Our furnace is doing this thing where it'll start up, run for 1 minute, then shut off. Then rinse and repeat. Sometimes it'll get up to the temp set on the stat, sometimes not. This is a forced air gas furnace, new in 2006.

If I go downstairs and hit the electric kill switch on the furnace to shut the power off, then turn it back on after a minute or so, the problem seems to go away temporarily, but after a few minutes of heat running we're back where we started.

Thoughts??

Thanks in advance for the advice guys.


----------



## paul52446m

Christian said:


> Hi all.
> 
> Our furnace is doing this thing where it'll start up, run for 1 minute, then shut off. Then rinse and repeat. Sometimes it'll get up to the temp set on the stat, sometimes not. This is a forced air gas furnace, new in 2006.
> 
> If I go downstairs and hit the electric kill switch on the furnace to shut the power off, then turn it back on after a minute or so, the problem seems to go away temporarily, but after a few minutes of heat running we're back where we started.
> 
> Thoughts??
> 
> Thanks in advance for the advice guys.


There are different things that can give you this problem. Is this a 80+ or 90+ furnace. Does it have plastic stacks? What make and model is it?
 If you have a thing that looks like a nail by your burners, this would be a flame rod. They get a coating build up on them. Take some fine sand paper
 and clean this flame rod. 
 Are you burners burning good and blue?
 Check all hoses on the pressure switches for cracks and bad ends.
  If this is a 90+ furnace take off all drain and pressure switch hoses and use a small wire to see if the ports are clear.
 Is this a up flow or a down flow furnace
 You have changed your filter so you have good air flow?
 When the burner turn off , does the blower keep going Or does the burner turn off before the blower comes on?.  You need to stand in front of the furnace and give me as much info as you can about when it goes out.
 Ok you have things to check and questions ti answer
 Also if its plastic stacks, check them out side to see if they are clear. 
  Later Paul


----------



## Christian

Sorry for the delayed reply...still behaving the same. Would really love some help!



paul52446m said:


> There are different things that can give you this problem.
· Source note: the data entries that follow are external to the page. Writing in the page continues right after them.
(* ===== verification/ManagementSpec.v ===== *)
(** * What a configuration request guarantees

    The write of the rules is atomic: file and daemon take the new rules
    together or keep the old ones together.  Only the document the client read
    is replaced, temporary files are cleaned up, a reload follows the file, and
    what was read can be saved back unchanged. *)

From S2P Require Import Prelude GoStrings Calendar NetIP SourceIP Limits Rule Config YamlMerge Stats Quota Manager Precheck ControlAuth Store StoreSpec Management ManagerSpec ConfigSpec.

(** ** The session limit of the manager *)

Section budget.
Context {tz : TzDatabase} {net : Net}.
Implicit Types m : Manager.

Lemma budget_stopRunnerSet rs m : udpBudget (stopRunnerSet rs m) = udpBudget m.
Proof. revert m. induction rs as [|r rs IH]; intros m; [done|]. simpl. by rewrite IH. Qed.

Lemma budget_start_runner r m : udpBudget (start_runner r m).2 = udpBudget m.
Proof. unfold start_runner. repeat case_match; done. Qed.

Lemma budget_start_all started rs m : udpBudget (start_all started rs m).2 = udpBudget m.
Proof.
  revert started m. induction rs as [|r rs IH]; intros started m; [done|]. simpl.
  pose proof (budget_start_runner r m) as H. destruct (start_runner r m) as [[] m']; simpl in *.
  - by rewrite IH.
  - by rewrite budget_stopRunnerSet.
Qed.

Lemma budget_buildRunners rule m : udpBudget (buildRunners rule m).2 = udpBudget m.
Proof.
  unfold buildRunners. destruct (runner_kinds _) as [kinds|]; [|done].
  assert (udpBudget (new_runners kinds rule m).2 = udpBudget m) as H.
  { revert m. induction kinds as [|k kinds IH]; intros m; [done|]. simpl.
    destruct (new_runner k rule m) as [r m1] eqn:Er. specialize (IH m1). destruct (new_runners kinds rule m1) as [rs m2].
    simpl in *. rewrite IH. unfold new_runner in Er. destruct k; try (by injection Er as _ <-);
    destruct (bindRule _ _ _); by injection Er as _ <-. }
  by destruct (new_runners kinds rule m).
Qed.
(** Rules sent back as they were read are left alone. *)
Lemma prepare_unchanged rules timestamp : Forall standard rules → NoDup (RuleID <$> rules) →
  prepareManagedRules rules rules timestamp = rules.
Proof.
  intros Hstd Hnd. unfold prepareManagedRules. apply list_eq. intros i. rewrite list_lookup_fmap.
  destruct (rules !! i) as [r|] eqn:Hi; [|done]. simpl. f_equal.
  rewrite Forall_forall in Hstd. apply list_elem_of_lookup_2 in Hi. pose proof (Hstd r Hi) as Hs. unfold standard in Hs.
  unfold prepare_rule. cbv zeta. rewrite Hs. rewrite (by_id_lookup rules _ r); [|done|done|done].
  unfold ruleConfigEqual. rewrite Standardize_bookkeeping, Hs, bookkeeping_bookkeeping, bool_decide_eq_true_2 by done.
  rewrite bookkeeping_bookkeeping. apply bookkeeping_id.
Qed.

(** C39: saving what was read changes nothing. A client that sends back the
    rules and the session limit of the document it was shown gets a candidate
    that is byte for byte the file, with the same configuration: comments,
    formatting and the revision survive. *)
Theorem saving_unchanged_is_identity env path d document d' timestamp :
  loadConfigDocument env path d = (Ok document, d') →
  ∃ candidate,
    BuildCandidate document {|
      dr_Rules := prepareManagedRules (cf_Rules (doc_Config document)) (cf_Rules (doc_Config document)) timestamp;
      dr_UDPMaxSessions := cf_UDPMaxSessions (doc_Config document) |} = Ok candidate ∧
    cand_raw candidate = doc_raw document ∧ cand_Config candidate = doc_Config document ∧
    cand_sourceRevision candidate = doc_Revision document.
Proof.
  intros [_ Hdoc]%load_effect. destruct (Hdoc _ eq_refl) as (Hparse & _ & Hpath & Hne & Hraw).
  destruct (Parse_normal _ _ Hparse) as (f & [Ha Hn]%normalize_inv).
  rewrite prepare_unchanged.
  - destruct (build_same document Hparse) as (c & ? & ? & ? & _ & ?); [rewrite Hpath, TrimSpace_idemp; done|done|]. by exists c.
  - rewrite (nf_rules _ _ Hn). apply Forall_fmap, Forall_true. intros r. apply Standardize_standard.
  - rewrite (nf_rules _ _ Hn), <-list_fmap_compose. apply (acc_ids _ Ha).
Qed.
(** ** Bookkeeping *)

Lemma by_id_inv rules id r : by_id rules !! id = Some r → r ∈ rules ∧ RuleID r = id.
Proof.
  unfold by_id. rewrite by_id_go. destruct (list.last _) as [x|] eqn:E; [|by rewrite lookup_empty].
  intros [= ->]. apply last_Some_elem_of, list_elem_of_filter in E. naive_solver.
Qed.
(* ===== verification/TunnelServerSpec.v ===== *)
(** * Properties of the tunnel server

    Invariants of the registry under every interleaving of its goroutines: who
    owns the open ports, how the handlers are counted, and where a data
    connection goes. *)

From S2P Require Import Prelude GoStrings NetIP Config Rule Stats TunnelConfig TunnelConfigSpec Threads TunnelServer.

Definition instrs_of (s : ServerState) : list Instr := mjoin (sv_threads s).

(** An invariant of the server and the bag of instructions its goroutines have
    left is proved by one case per kind of step. *)
Section invariant.
Context (P : TunnelServer → list Instr → Prop).

Record preserved : Prop := {
  pv_perm st l l' : l ≡ₚ l' → P st l → P st l';
  pv_connect st l msg : P st l → P (new_conn st) (Dispatch (length (tv_conns st)) msg :: l);
  pv_reload st l next : P st l → P st (ReloadRead next :: l);
  pv_shutdown st l done : P st l → P (with_done done st) (StopAllScan :: l);
  pv_refused st l : P st l → P (close_conn (length (tv_conns st)) (new_conn st)) l;
  pv_public st l r x : tv_remotes st !! r = Some x → rl_open x = true → P st l →
    P (alter_remote (set_inflight S) r (new_conn st)) (HandlePublic r (length (tv_conns st)) :: l);
  pv_exec i a st l new st' : P st (i :: l) → exec i a st = Some (new, st') → P st' (new ++ l);
}.

Lemma reachable_preserved cfg s :
  preserved → P (NewServer cfg) [] → reachable cfg s → P (sv_server s) (instrs_of s).
Proof.
  intros HP H0. induction 1 as [|e s s' _ IH Hstep]; [done|].
  assert (∀ i, mjoin (sv_threads s ++ [[i]]) ≡ₚ i :: instrs_of s) as Hspawn.
  { intros i. unfold instrs_of. rewrite join_app. simpl. solve_Permutation. }
  unfold server_step in Hstep. destruct e as [msg|r|next|cancelled|k a].
  - injection Hstep as <-. eapply (pv_perm HP); [symmetry; apply Hspawn|]. by apply (pv_connect HP).
  - unfold accept_public in Hstep. destruct (tv_remotes (sv_server s) !! r) as [x|] eqn:Hr; [|done]. simpl in Hstep.
    destruct (rl_open x) eqn:Ho; simpl in Hstep; [|done]. destruct (is_udp _); [done|].
    destruct (_ && _); injection Hstep as <-.
    + by apply (pv_refused HP).
    + eapply (pv_perm HP); [symmetry; apply Hspawn|]. by eapply (pv_public HP).
  - injection Hstep as <-. eapply (pv_perm HP); [symmetry; apply Hspawn|]. by apply (pv_reload HP).
  - injection Hstep as <-. eapply (pv_perm HP); [symmetry; apply Hspawn|]. by apply (pv_shutdown HP).
  - destruct (sv_threads s !! k) as [[|i rest]|] eqn:Hk; [done| |done].
    destruct (exec i a (sv_server s)) as [[new st']|] eqn:He; [|done]. injection Hstep as <-.
    destruct (mjoin_insert (sv_threads s) k i new rest Hk) as [Hbefore Hafter].
    eapply (pv_perm HP); [symmetry; exact Hafter|]. eapply (pv_exec HP); [|exact He].
    eapply (pv_perm HP); [exact Hbefore|exact IH].
Qed.
End invariant.

(** ** Who owns the open ports *)

Definition listener_map (st : TunnelServer) (udp : bool) : gmap string nat :=
  if udp then tv_udpListeners st else tv_listeners st.
Definition client_is (st : TunnelServer) (s : nat) (id : string) : Prop :=
  ∃ x, tv_sessions st !! s = Some x ∧ ss_clientID x = id.

(** Listeners whose socket is open but which are not in a map yet, and listeners
    that have left the map but whose socket is still to be closed. *)
Definition adds (l : list Instr) : list nat := omap (λ i, match i with AddRemote r _ _ _ => Some r | _ => None end) l.
Definition closes (l : list Instr) : list nat := omap (λ i, match i with CloseRemote r => Some r | _ => None end) l.

(** The instruction is part of a registration of client [id] that has started
    the listener [key], or is going to stop it. *)
Definition answers_for (st : TunnelServer) (udp : bool) (key id : string) (i : Instr) : Prop :=
  match i with
  | RegisterSpecs s _ started | Listen s _ _ started | AddRemote _ s _ started => key ∈ started ∧ client_is st s id
  | Publish s => client_is st s id
  | StopTCP k => k = key ∧ udp = false
  | StopUDP k => k = key ∧ udp = true
  | _ => False
  end.

Definition valid_instr (st : TunnelServer) (i : Instr) : Prop :=
  match i with
  | RegisterPrevious s | RegisterSpecs s _ _ | Listen s _ _ _ | Publish s => is_Some (tv_sessions st !! s)
  | AddRemote r s _ _ => ∃ x, tv_remotes st !! r = Some x ∧ client_is st s (rl_clientID x)
  | CloseRemote r => is_Some (tv_remotes st !! r)
  | _ => True
  end.

Record registry_ok (st : TunnelServer) (l : list Instr) : Prop := {
  rg_map : ∀ udp key r, listener_map st udp !! key = Some r →
    ∃ x, tv_remotes st !! r = Some x ∧ rl_open x = true ∧ rl_key x = key ∧ is_udp (rl_spec x) = udp ∧
      r ∉ adds l ∧ r ∉ closes l;
  rg_adds : ∀ r, r ∈ adds l → (∃ x, tv_remotes st !! r = Some x ∧ rl_open x = true) ∧ r ∉ closes l;
  rg_nodup : NoDup (adds l);
  rg_unique : ∀ r1 r2 x1 x2, tv_remotes st !! r1 = Some x1 → tv_remotes st !! r2 = Some x2 →
    rl_open x1 = true → rl_open x2 = true → rl_key x1 = rl_key x2 → r1 = r2;
  rg_open : ∀ r x, tv_remotes st !! r = Some x → rl_open x = true →
    r ∈ adds l ∨ r ∈ closes l ∨ listener_map st (is_udp (rl_spec x)) !! rl_key x = Some r;
  rg_valid : ∀ i, i ∈ l → valid_instr st i;
  rg_owner : ∀ udp key r x, listener_map st udp !! key = Some r → tv_remotes st !! r = Some x →
    is_Some (tv_clients st !! rl_clientID x) ∨ ∃ i, i ∈ l ∧ answers_for st udp key (rl_clientID x) i;
}.

(** The part of a listener that does not change while it is open. *)
Definition skeleton (x : RemoteListener) : string * TunnelSpec * bool := (rl_clientID x, rl_spec x, rl_open x).
Definition same_remotes (st st' : TunnelServer) : Prop := skeleton <$> tv_remotes st' = skeleton <$> tv_remotes st.

Lemma same_remotes_lookup st st' r x' :
  same_remotes st st' → tv_remotes st' !! r = Some x' →
  ∃ x, tv_remotes st !! r = Some x ∧ rl_clientID x = rl_clientID x' ∧ rl_spec x = rl_spec x' ∧ rl_open x = rl_open x'.
Proof.
  intros Hs Hr. assert ((skeleton <$> tv_remotes st') !! r = Some (skeleton x')) as H by (by rewrite list_lookup_fmap, Hr).
  rewrite Hs, list_lookup_fmap in H. destruct (tv_remotes st !! r) as [x|]; [|done]. exists x. by injection H.
Qed.

Lemma same_remotes_sym st st' : same_remotes st st' → same_remotes st' st.
Proof. done. Qed.

Lemma same_remotes_alter f r st : (∀ x, skeleton (f x) = skeleton x) → same_remotes st (alter_remote f r st).
Proof.
  intros Hf. unfold same_remotes, alter_remote. simpl. apply list_eq. intros k. rewrite !list_lookup_fmap.
  destruct (decide (k = r)) as [->|?].
  - rewrite list_lookup_alter_eq. destruct (tv_remotes st !! r); simpl; [|done]. by rewrite Hf.
  - by rewrite list_lookup_alter_ne.
Qed.

Lemma elem_of_adds r l : r ∈ adds l ↔ ∃ s rest started, AddRemote r s rest started ∈ l.
Proof.
  unfold adds. rewrite list_elem_of_omap. split.
  - intros (i & Hi & He). destruct i; try done. injection He as ->. by eexists _, _, _.
  - intros (s & rest & started & Hi). by eexists.
Qed.
Lemma elem_of_closes r l : r ∈ closes l ↔ CloseRemote r ∈ l.
Proof.
  unfold closes. rewrite list_elem_of_omap. split.
  - intros (i & Hi & He). destruct i; try done. by injection He as ->.
  - intros Hi. by eexists.
Qed.
Lemma adds_app l1 l2 : adds (l1 ++ l2) = adds l1 ++ adds l2.
Proof. apply omap_app. Qed.
Lemma closes_app l1 l2 : closes (l1 ++ l2) = closes l1 ++ closes l2.
Proof. apply omap_app. Qed.

Lemma registry_perm st l l' : l ≡ₚ l' → registry_ok st l → registry_ok st l'.
Proof.
  intros Hp []. assert (adds l ≡ₚ adds l') as Ha by (unfold adds; by rewrite Hp).
  assert (closes l ≡ₚ closes l') as Hc by (unfold closes; by rewrite Hp).
  split; try done.
  - intros udp key r Hr. setoid_rewrite <-Ha. setoid_rewrite <-Hc. by apply rg_map0.
  - intros r. rewrite <-Ha, <-Hc. apply rg_adds0.
  - by rewrite <-Ha.
  - intros r x. rewrite <-Ha, <-Hc. apply rg_open0.
  - intros i. rewrite <-Hp. apply rg_valid0.
  - intros udp key r x Hm Hr. destruct (rg_owner0 udp key r x Hm Hr) as [?|(i & Hi & ?)]; [by left|right].
    exists i. by rewrite <-Hp.
Qed.

(** A step that leaves the registry alone: it consumes [gone], whose
    instructions answer for no listener, and adds [new], which opens and closes
    none. *)
Definition inert (i : Instr) : bool :=
  match i with
  | RegisterSpecs _ _ _ | Listen _ _ _ _ | AddRemote _ _ _ _ | Publish _ | StopTCP _ | StopUDP _ | CloseRemote _ => false
  | _ => true
  end.

Lemma client_is_prefix st st' s id :
  tv_sessions st `prefix_of` tv_sessions st' → client_is st s id → client_is st' s id.
Proof. intros [k Hk] (x & Hx & ?). exists x. split; [|done]. rewrite Hk. by apply lookup_app_l_Some. Qed.

Lemma valid_prefix st st' i :
  tv_sessions st `prefix_of` tv_sessions st' → same_remotes st st' → valid_instr st i → valid_instr st' i.
Proof.
  intros Hp Hs. assert (∀ s, is_Some (tv_sessions st !! s) → is_Some (tv_sessions st' !! s)) as Hsome.
  { intros s [x Hx]. destruct Hp as [k ->]. exists x. by apply lookup_app_l_Some. }
  destruct i; simpl; auto.
  - intros (x & Hx & Hc).
    destruct (same_remotes_lookup st' st r x (same_remotes_sym _ _ Hs) Hx) as (x' & Hx' & He & _).
    exists x'. split; [done|]. rewrite He. by apply (client_is_prefix st).
  - intros [x Hx]. destruct (same_remotes_lookup st' st r x (same_remotes_sym _ _ Hs) Hx) as (x' & Hx' & _). by exists x'.
Qed.

Lemma registry_frame st st' gone new l :
  registry_ok st (gone ++ l) → Forall (λ i, inert i = true) gone →
  tv_clients st' = tv_clients st → tv_listeners st' = tv_listeners st → tv_udpListeners st' = tv_udpListeners st →
  tv_sessions st `prefix_of` tv_sessions st' → same_remotes st st' →
  adds new = [] → closes new = [] → Forall (valid_instr st') new →
  registry_ok st' (new ++ l).
Proof.
  intros [Hmap Hadds Hnd Huniq Hopen Hvalid Hown] Hgone Hcl Hl Hu Hpre Hsame Hna Hnc Hnv.
  assert (adds gone = [] ∧ closes gone = []) as [Hga Hgc].
  { clear -Hgone. induction Hgone as [|i gone Hi _ [IHa IHc]]; [done|]. by destruct i. }
  rewrite adds_app, closes_app, Hga, Hgc in *. simpl in *.
  assert (∀ udp, listener_map st' udp = listener_map st udp) as Hlm by (intros []; simpl; congruence).
  split; rewrite ?adds_app, ?closes_app, ?Hna, ?Hnc; simpl.
  - intros udp key r. rewrite Hlm. intros (x & Hx & ? & Hk & Hudp & ? & ?)%Hmap.
    destruct (same_remotes_lookup st' st r x (same_remotes_sym _ _ Hsame) Hx) as (x' & Hx' & ? & Hspec & ?).
    exists x'. unfold rl_key in *. rewrite Hspec. split_and!; try done. congruence.
  - intros r [(x & Hx & ?) ?]%Hadds. split; [|done].
    destruct (same_remotes_lookup st' st r x (same_remotes_sym _ _ Hsame) Hx) as (x' & Hx' & ? & ? & ?).
    exists x'. split; [done|congruence].
  - done.
  - intros r1 r2 x1 x2 H1 H2 ? ? ?.
    destruct (same_remotes_lookup st st' r1 x1 Hsame H1) as (y1 & ? & ? & Hs1 & ?).
    destruct (same_remotes_lookup st st' r2 x2 Hsame H2) as (y2 & ? & ? & Hs2 & ?).
    unfold rl_key in *. apply (Huniq r1 r2 y1 y2); try done; congruence.
  - intros r x Hx ?. destruct (same_remotes_lookup st st' r x Hsame Hx) as (y & Hy & ? & Hs & ?).
    rewrite Hlm. unfold rl_key in *. rewrite <-Hs. apply Hopen; [done|congruence].
  - intros i [Hi|Hi]%elem_of_app; [by eapply Forall_forall in Hnv|].
    apply (valid_prefix st); [done..|]. apply Hvalid, elem_of_app. by right.
  - intros udp key r x. rewrite Hlm, Hcl. intros Hm Hx.
    destruct (same_remotes_lookup st st' r x Hsame Hx) as (y & Hy & He & _). rewrite <-He.
    destruct (Hown udp key r y Hm Hy) as [?|(i & Hi & Ha)]; [by left|right].
    apply elem_of_app in Hi as [Hi|Hi].
    { eapply Forall_forall in Hgone; [|exact Hi]. by destruct i. }
    exists i. split; [by apply elem_of_app; right|].
    destruct i; simpl in *; try done; try (destruct Ha; split; [done|]); by apply (client_is_prefix st).
Qed.

Lemma stop_keys_adds keys : adds (stop_keys keys) = [] ∧ closes (stop_keys keys) = [].
Proof. induction keys as [|k keys [IHa IHc]]; [done|]. by split. Qed.
Lemma stop_keys_valid st keys : Forall (valid_instr st) (stop_keys keys).
Proof. induction keys as [|k keys IH]; [constructor|]. by repeat constructor. Qed.
Lemma elem_of_stop_keys key keys : key ∈ keys → StopTCP key ∈ stop_keys keys ∧ StopUDP key ∈ stop_keys keys.
Proof. intros Hk. unfold stop_keys. rewrite !list_elem_of_bind. split; exists key; (split; [|done]); unfold stopAnyRemoteListener; set_solver. Qed.

Definition plain (l : list Instr) : Prop := adds l = [] ∧ closes l = [].
Lemma plain_app l1 l2 : plain l1 → plain l2 → plain (l1 ++ l2).
Proof. intros [Ha1 Hc1] [Ha2 Hc2]. split; [by rewrite adds_app, Ha1, Ha2|by rewrite closes_app, Hc1, Hc2]. Qed.
Lemma plain_map {A} (f : A → Instr) (l : list A) : (∀ x, plain [f x]) → plain (f <$> l).
Proof. intros Hf. induction l as [|x l IH]; [done|]. rewrite fmap_cons. change (plain ([f x] ++ (f <$> l))). apply plain_app; auto. Qed.
Lemma plain_bind {A} (f : A → list Instr) (l : list A) : (∀ x, plain (f x)) → plain (l ≫= f).
Proof. intros Hf. induction l as [|x l IH]; [done|]. rewrite bind_cons. by apply plain_app. Qed.

(** What a step on the registry's rim leaves alone. *)
Record rim (st : TunnelServer) (new : list Instr) (st' : TunnelServer) : Prop := {
  rm_clients : tv_clients st' = tv_clients st;
  rm_listeners : tv_listeners st' = tv_listeners st;
  rm_udp : tv_udpListeners st' = tv_udpListeners st;
  rm_sessions : tv_sessions st `prefix_of` tv_sessions st';
  rm_remotes : same_remotes st st';
  rm_plain : plain new;
  rm_valid : Forall (valid_instr st') new;
}.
Is this a 80+ or 90+ furnace. *80+*

Does it have plastic stacks? *no*

What make and model is it? *Mod#: n8mpn075b12a1*

 If you have a thing that looks like a nail by your burners, this would be a flame rod. They get a coating build up on them. Take some fine sand paper
 and clean this flame rod. *I also read that this could be dirty and be the problem, but I'm unable to find it. See picture below...maybe you can tell me where to find it?*

Are you burners burning good and blue? *whey they're on, yes they look blue and full*

Check all hoses on the pressure switches for cracks and bad ends. *where can I find the pressure switches?*

Is this a up flow or a down flow furnace *return is at bottom, so flow up?*

You have changed your filter so you have good air flow? *yes brand new filter*

When the burner turn off , does the blower keep going Or does the burner turn off before the blower comes on?. 

OK, when it starts up after 'resting' a while, the burners kick on then the blower kicks on and it works good for a while. Once running for maybe 10 mins, the burners go out and there is a bright orange light glowing for a couple of seconds, then that goes out (blower motor sounds like it's still running). Orange light goes out then comes back on and off again another time or 2, then everything shuts off. Just before everything shuts off, there's an audible 'click' noise, and the code light starts blinking as follows:

*The Honeywell valve code light (I think that's what it is...the green light on the front of the valve by the on/off switch?) is blinking 6 times, short break, 1 blink, and repeat. Maybe that will help diagnose the problem?* In the picture, the light is clear, located on the front of the unit near the bunch of colored wires.

Here's what I'm working with:


----------



## kok328

Should be between burners #2&3 where those two sheet metal screws are holding the ignitor assembly in place.


----------



## Christian

kok328 said:


> Should be between burners #2&3 where those two sheet metal screws are holding the ignitor assembly in place.



That's where I thought it was...but I wasn't sure.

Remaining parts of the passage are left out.